We were able to drive through Las Vegas right at sundown, so Ms. D could see the lights of the city. After nearly a week in the desert, she was longing for some sparkle. She got it!



Hubby wasn't too thrilled by Las Vegas, but he did it for his daughter. She knew it was a sacrifice for him even to drive through the city, but she was happy that we did something just for her.

And finally, we asked the kids if we should try to find a campground nearby or go to the first campground of the trip at Rainbow Basin. They chose Rainbow Basin because it was familiar. Even though we pulled into our campsite after ten, it took less than twenty minutes for us to settle in, because everyone knew what to expect. It also helped us to camp closer to home, within a seven or eight hour drive.

So what did Hubby and I purposely do to develop flexibility in our kids on this trip?
1. We gave them general plans of what to expect, but we let them know that our plans could change.
2. We met their needs.

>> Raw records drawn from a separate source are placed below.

(** ** The view *)

(** *** Files *)

Definition file_contains (f : string) (x : LayeredSnapshotIndex) : bool :=
  foldl (λ contains d,
      let contains := if removes_file f d then false else contains in
      if adds_path f d then true else contains)
    (view_file_contains (base x) f) (deltas x).

Definition merge_files (m : gmap string FileInfo) (d : Delta) : gmap string FileInfo :=
  foldl (λ m i, <[info_path i := i]> m) (remove_keys (removed_files d) m) (added_files d).

Definition merged_files (x : LayeredSnapshotIndex) : gmap string FileInfo :=
  foldl merge_files (to_map (view_files (base x))) (deltas x).

(** First all removals of the file, then all additions. *)
Definition merge_file_relations (f : string) (rs : list ResolvedRelation) (d : Delta)
    : list ResolvedRelation :=
  let rs := if removes_file f d then [] else rs in
  let diffs := Prelude.retain (λ fd, bool_decide (relation_diff_path fd = f)) (file_relation_diffs d) in
  let rs := foldl (λ rs fd, without_edges (removed_file_relations fd) rs) rs diffs in
  foldl (λ rs fd, foldl push_edge rs (added_file_relations fd)) rs diffs.

Definition file_relations_of (f : string) (x : LayeredSnapshotIndex) : list ResolvedRelation :=
  foldl (merge_file_relations f)
    (if is_removed_file f x then [] else view_file_relations_of (base x) f) (deltas x).

Definition merge_file_diff (m : gmap string (list ResolvedRelation)) (fd : FileRelationDiff)
    : gmap string (list ResolvedRelation) :=
  let rs := default [] (m !! relation_diff_path fd) in
  let rs := without_edges (removed_file_relations fd) rs in
  <[relation_diff_path fd := foldl push_edge rs (added_file_relations fd)]> m.

Definition merged_file_relations (x : LayeredSnapshotIndex) : gmap string (list ResolvedRelation) :=
  foldl (λ m d, foldl merge_file_diff (remove_keys (removed_files d) m) (file_relation_diffs d))
    (to_map (view_file_relations (base x))) (deltas x).

(** The entries with edges. *)
Definition nonempty_entries {K A : Type} `{SetIter K} (m : gmap K (list A)) : list (K * list A) :=
  Prelude.retain (λ p, match p.2 with [] => false | _ => true end) (entries m).

(** *** Entities *)

Definition function_contains (i : EntityId) (x : LayeredSnapshotIndex) : bool :=
  foldl (λ contains d,
      let contains := if removes_entity i d then false else contains in
      if adds_entity i d then true else contains)
    (view_function_contains (base x) i) (deltas x).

We made sure they had plenty of snacks and drinks, and weren't too hot or cold.
3. We gave them some choices within certain parameters.
4. We did some things just for them, like visiting Birth Dad and driving through Las Vegas.
5. We changed some of our plans on purpose, like staying an extra day in Sedona because it was just so    pretty!
6. When plans were changed beyond our control, we verbalized the good things that came out of the change. We made sure the kids knew that even though a change might seem bad, there are usually good things that are there, if only we look for them.
7. We tried to model the joy of discovery and an appreciation for unfamiliar places.